Early estimates top $50,000 spent by authorities in the search for a North Carolina woman falsely reported missing to avoid a court date, though the total cost is still being tallied by North Myrtle Beach officials.
Pat Dowling, spokesman for North Myrtle Beach, said the U.S. Coast Guard’s portion during the search for Amy Lynette Robinson cost $42,465.05. The largest portion of that sum was to fly the Air Station Savannah from the facility in Charleston, which cost $30,970.10.
North Myrtle Beach spent $8,192.88, according to preliminary numbers released Friday, which included a $190 hotel room for Paul Arrington July 5 through the victims advocate program. The cost of 81 personnel involved in the search, including 59 lifeguards, is an estimated $4,102.57, Dowling said.
A charge for the two beach patrol trucks, seven patrol vehicles and two personal watercraft that was used is not yet determined.
Dowling said city officials are still collecting data and awaiting response from Horry County Fire Rescue and the S.C. Department of Natural Resources to determine a complete cost estimate. He said DNR provided a boat and three officers in the search.
Dowling said the city is not yet sure what route may be taken to recoup the cost of the search for Robinson, who also goes by Amy Arrington.
She was reported missing by her husband, Paul David Arrington, at 4:45 p.m. July 5 from the beach near Sea Mountain Highway, according to a police report released Monday.
Robinson, 42, is being held on $500,000 bond in a Mecklenburg County, N.C., jail on charges of forgery of instrument, uttering forged instrument, four counts of obtain property under false pretense and three counts of identity theft, according to jail records. All the charges are felonies.
Police say she was erroneously reported missing July 5 to avoid a scheduled court appearance in North Carolina.

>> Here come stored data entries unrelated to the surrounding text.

(** For the timers, an acknowledgment is a restart, a stop, or nothing. *)
Lemma handle_ack_timers ack_num s :
  timers (handle_ack ack_num s)
  = if base s <=? ack_num
    then if ack_num + 1 <? next_seq s
         then timers (restart_timer s) else timers (stop_timer s)
    else timers s.
Proof.
  unfold handle_ack, restart_timer, stop_timer, start_timer, cancel, bump.
  simpl. destruct (base s <=? ack_num); [|done]. simpl.
  destruct (ack_num + 1 <? next_seq s); simpl;
    destruct (timer_active s) eqn:Ea, (timer_thread s) eqn:Et; simpl;
    rewrite ?Ea, ?Et; done.
Qed.

(** ** The loops *)

Lemma send_window_preserves {A} (f : Session → A) env :
  (∀ s, f (send_next env s) = f s) →
  ∀ fuel n s, f (send_window fuel env n s) = f s.
Proof.
  intros Hf fuel n. induction fuel as [|fuel IH]; intros s; simpl; [done|].
  destruct (window_open n s); [|done]. by rewrite IH, Hf.
Qed.

(** A property kept by every iteration taken with the loop guard true is
    kept by the loop. *)
Lemma send_window_invariant (P : Session → Prop) env n :
  (∀ s, P s → window_open n s = true → P (send_next env s)) →
  ∀ fuel s, P s → P (send_window fuel env n s).
Proof.
  intros HP fuel. induction fuel as [|fuel IH]; intros s H; simpl; [done|].
  destruct (window_open n s) eqn:E; [|done]. by apply IH, HP.
Qed.
(** * micropiscope: button classifier, storage helpers and event loop

    A shallow embedding of [apps/micropiscope.cpp].  The program talks to
    the operating system (mount table, [umount], the file system, two
    clocks), to the pigpio interrupt thread and to the camera pipeline.
    The embedding keeps the program text and makes everything around it
    explicit:

    - [Env] holds what the outside world answers (the content of
      [/proc/mounts], the outcome of an [umount] issued at a given time,
      what the file system does with a path, how the clock moves while
      the program sleeps or sits in a system call, whether [reboot]
      powers the machine off, the wall clock, ...);
    - [World] holds what changes in the course of a run (the reading of
      the clock, [errno], the directories that exist, the fields of
      [RPiCamJpegApp], the function-local static of [_callback]) and a
      chronological [trace] of every externally visible action;
    - [M] is a state monad over [World] with C++ exceptions, the end of
      the process by power-off and the cut-off of the one unbounded loop
      as further kinds of result. *)

From Stdlib Require Import ZArith List String Ascii Bool Lia DecimalString.
Import ListNotations.

Open Scope list_scope.
Open Scope string_scope.
Open Scope Z_scope.

(** * The program *)

(** ** Constants of the source and of pigpio *)

Module KeyType.
Definition KEY_UP : Z := 15.
Definition KEY_DOWN : Z := 4.
Definition KEY_LEFT : Z := 17.
Definition KEY_RIGHT : Z := 2.
Definition KEY_MENU : Z := 14.
Definition KEY_POWER : Z := 18.
End KeyType.

(** [KEY_POWER_DOWN_MS] is declared but the callback compares with the
    literal [2000 * 1000] microseconds. *)
Definition KEY_POWER_DOWN_MS : Z := 2000.
Definition KEY_MENU_DOWN_MS : Z := 100.
Definition UMOUNT_TIMEOUT_S : Z := 5.

(** Levels reported by pigpio ([pigpio.h]: [PI_LOW] is 0, [PI_HIGH] is 1;
    2 is the watchdog report, which is no level change). *)
Definition PI_LOW : Z := 0.
Definition PI_HIGH : Z := 1.

(** ** Data *)

(** [struct tm], the fields [strftime] reads here. *)
Record tm := mk_tm {
  tm_sec : Z;
  tm_min : Z;
  tm_hour : Z;
  tm_mday : Z;
  tm_mon : Z;     (* months since January *)
  tm_year : Z     (* years since 1900 *)
}.

Inductive DeviceMode := Viewfinder | Still.

Inductive CamCmd :=
| CmdOpenCamera
| CmdConfigureViewfinder
| CmdConfigureStill
| CmdStartCamera
| CmdStopCamera
| CmdTeardown
| CmdShowPreview.

(** What the file system does with a path when [generate_filename] asks
    for it (lines 115-116).  The status query of
    [std::filesystem::is_directory(p)] may fail in the operating system
    for another reason than "not found" ([StatusError]): the overload
    without an [error_code] argument reports that by throwing
    [filesystem_error].  Otherwise [is_directory] answers whether the
    directory is there, and when it is not,
    [std::filesystem::create_directory(p)] creates the directory and
    returns true; or finds it there after all and returns false; or
    fails in the operating system, which the overload without an
    [error_code] argument again reports by throwing
    [filesystem_error]. *)
Inductive MkdirOutcome :=
| MkdirCreated
| MkdirExists
| MkdirError (what : string)
| StatusError (what : string).

(** Every externally visible action, in the order of the program. *)
Inductive Action :=
| ALog (level : Z) (msg : string)
| ALogError (msg : string)
| AStdout (msg : string)
| ASync
| AUmount (path : string) (at_ns : Z) (err : option string)
| AUmount2Force (path : string) (at_ns : Z) (err : option string)
| ASleep (ns : Z)
| ACreateDirectory (path : string)
| AReboot
| AJpegSave (filename : string) (ok : bool)
| ACam (c : CamCmd)
| AOptionsPrint
| AGpioSetup (key : Z)
| AGpioTerminate.

(** The answers of the outside world.  An [umount] outcome is [None] for
    success and [Some e] for failure with [strerror(errno) = e]; it may
    depend on the path and on the reading of the clock at the call.

    The clock is [std::chrono::high_resolution_clock], which the
    standard library of the target defines as [system_clock]: it is not
    steady, its reading moves back when the time of the system is set
    back.  [sleep_jitter t] is the difference between the reading after
    a sleep that was entered at reading [t] and [t] plus the requested
    duration: the overshoot of the sleep, less what the clock was set
    back by meanwhile.  [call_time t] is what the reading changes by
    across a system call ([sync], [umount], [umount2]) entered at
    reading [t].  Both may be negative.

    The retry loop of [unmount_drive] has no bound of its own;
    [umount_rounds] is the number of rounds for which a run is followed,
    see [umount_loop].  [reboot_ok] tells whether
    [reboot(LINUX_REBOOT_CMD_POWER_OFF)] powers the machine off. *)
Record Env := mk_Env {
  proc_mounts : option string;
  wall_clock : tm;
  mkdir_outcome : string -> MkdirOutcome;
  umount_at : string -> Z -> option string;
  umount2_at : string -> Z -> option string;
  sleep_jitter : Z -> Z;
  encode_ok : string -> bool;
  gpio_init_ok : bool;
  parse_ok : bool;
  verbose : Z;
  call_time : Z -> Z;
  umount_rounds : nat;
  reboot_ok : bool
}.

Record World := mk_World {
  env : Env;
  clock : Z;
  errno : string;
  dirs : list string;
  doShutdown : bool;
  takeImage : bool;
  keyPowerTimeStart : option Z;
  mode : option DeviceMode;
  running : bool;
  trace : list Action
}.

Definition set_env (e : Env) (w : World) : World :=
  mk_World e (clock w) (errno w) (dirs w) (doShutdown w) (takeImage w)
           (keyPowerTimeStart w) (mode w) (running w) (trace w).
Definition set_clock (c : Z) (w : World) : World :=
  mk_World (env w) c (errno w) (dirs w) (doShutdown w) (takeImage w)
           (keyPowerTimeStart w) (mode w) (running w) (trace w).
Definition set_errno (e : string) (w : World) : World :=
  mk_World (env w) (clock w) e (dirs w) (doShutdown w) (takeImage w)
           (keyPowerTimeStart w) (mode w) (running w) (trace w).
Definition set_dirs (d : list string) (w : World) : World :=
  mk_World (env w) (clock w) (errno w) d (doShutdown w) (takeImage w)
           (keyPowerTimeStart w) (mode w) (running w) (trace w).
Definition set_doShutdown (b : bool) (w : World) : World :=
  mk_World (env w) (clock w) (errno w) (dirs w) b (takeImage w)
           (keyPowerTimeStart w) (mode w) (running w) (trace w).
Definition set_takeImage (b : bool) (w : World) : World :=
  mk_World (env w) (clock w) (errno w) (dirs w) (doShutdown w) b
           (keyPowerTimeStart w) (mode w) (running w) (trace w).
Definition set_keyPowerTimeStart (t : option Z) (w : World) : World :=
  mk_World (env w) (clock w) (errno w) (dirs w) (doShutdown w) (takeImage w)
           t (mode w) (running w) (trace w).
Definition set_mode (m : option DeviceMode) (w : World) : World :=
  mk_World (env w) (clock w) (errno w) (dirs w) (doShutdown w) (takeImage w)
           (keyPowerTimeStart w) m (running w) (trace w).
Definition set_running (b : bool) (w : World) : World :=
  mk_World (env w) (clock w) (errno w) (dirs w) (doShutdown w) (takeImage w)
           (keyPowerTimeStart w) (mode w) b (trace w).
Definition set_trace (t : list Action) (w : World) : World :=
  mk_World (env w) (clock w) (errno w) (dirs w) (doShutdown w) (takeImage w)
           (keyPowerTimeStart w) (mode w) (running w) t.

(** ** The monad *)

Inductive exn :=
| runtime_error (what : string)
| filesystem_error (what : string)
| out_of_range (what : string).

(** A computation returns; or throws; or is still in the retry loop of
    [unmount_drive] when the rounds the model follows are used up
    ([OutOfFuel]); or ends with the process because the machine is
    powered off ([PoweredOff]). *)
Inductive Res (A : Type) :=
| Ret (a : A)
| Throw (e : exn)
| OutOfFuel
| PoweredOff.
Arguments Ret {A} a.
Arguments Throw {A} e.
Arguments OutOfFuel {A}.
Arguments PoweredOff {A}.

Definition M (A : Type) : Type := World -> Res A * World.

Definition ret {A} (a : A) : M A := fun w => (Ret a, w).
Definition throw {A} (e : exn) : M A := fun w => (Throw e, w).
Definition bind {A B} (c : M A) (k : A -> M B) : M B :=
  fun w =>
    match c w with
    | (Ret a, w') => k a w'
    | (Throw e, w') => (Throw e, w')
    | (OutOfFuel, w') => (OutOfFuel, w')
    | (PoweredOff, w') => (PoweredOff, w')
    end.
Definition lift {A} (r : Res A) : M A := fun w => (r, w).
Definition gets {A} (f : World -> A) : M A := fun w => (Ret (f w), w).
Definition modify (f : World -> World) : M unit := fun w => (Ret tt, f w).
Definition emit (a : Action) : M unit :=
  modify (fun w => set_trace (trace w ++ [a])%list w).

Declare Scope m_scope.
Delimit Scope m_scope with m.
Notation "x <- c ;; k" := (bind c (fun x => k))
  (at level 61, c at next level, right associativity) : m_scope.
Notation "c ;; k" := (bind c (fun _ => k))
  (at level 61, right associativity) : m_scope.
Open Scope m_scope.

(** The logging macros of [core/logging.hpp]; the trace records the call,
    whatever the verbosity then prints. *)
Definition LOG (level : Z) (msg : string) : M unit := emit (ALog level msg).
Definition LOG_ERROR (msg : string) : M unit := emit (ALogError msg).

(** ** std::string on a [size_t] of 64 bits *)

Definition size_mod : Z := 2 ^ 64.
Definition npos : Z := size_mod - 1.
Definition size_add (a b : Z) : Z := (a + b) mod size_mod.
Definition size_sub (a b : Z) : Z := (a - b) mod size_mod.
Definition size (s : string) : Z := Z.of_nat (String.length s).

(** [s.find(sub, pos)]: the first position at or after [pos] where [sub]
    occurs, [npos] when there is none. *)
Definition find (s sub : string) (pos : Z) : Z :=
  if size s <? pos then npos
  else match index (Z.to_nat pos) sub s with
       | Some i => Z.of_nat i
       | None => npos
       end.

(** [s.substr(pos, count)]: throws [out_of_range] when [pos] is past the
    end, else the characters from [pos], at most [count] of them. *)
Definition substr (s : string) (pos count : Z) : Res string :=
  if size s <? pos then Throw (out_of_range "basic_string::substr")
  else Ret (substring (Z.to_nat pos) (Z.to_nat (Z.min count (size s - pos))) s).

Paul Arrington, 45, was booked and released in North Myrtle Beach Thursday on $5,500 bond. He is charged with criminal conspiracy and making a false complaint to a law enforcement officer in connection with telling authorities July 5 that he thought his wife had drowned.
North Myrtle Beach police have a warrant for Robinson charging her with criminal conspiracy, but it is unclear when she may return to the city to face the charge.
According to the North Myrtle Beach police report, Arrington told a lifeguard that he was on the beach with her when she got up from their beach towel and tapped him on the leg and said she was going into the ocean. Arrington said he told his wife he would join her in the water in a minute, he watched her walk into waist deep water and then he turned over.
About 15-20 minutes later, Arrington said he got up and saw a woman in the water, who he thought was his wife, but it was not, according to the report. He said he then reported Robinson missing to the lifeguard.
Lifeguards broadcast a description of the woman over the radio channel and they began to search for her, according to the report. The lifeguards contacted police and they began a water search that included officers from Horry County, North Myrtle Beach, the state Department of Natural Resources and the Coast Guard.
Officers picked up Arrington and drove him around to search for his wife, according to the report. Other officers searched the water on watercraft.
Robinson’s criminal record dates to 1992 with charges mostly in Union, Gaston and Mecklenburg counties in North Carolina. Among the charges: credit card theft; larceny; and financial card fraud.
Robinson served more than two years in prison for identity theft and fraud, according to public records. She was released in 2008.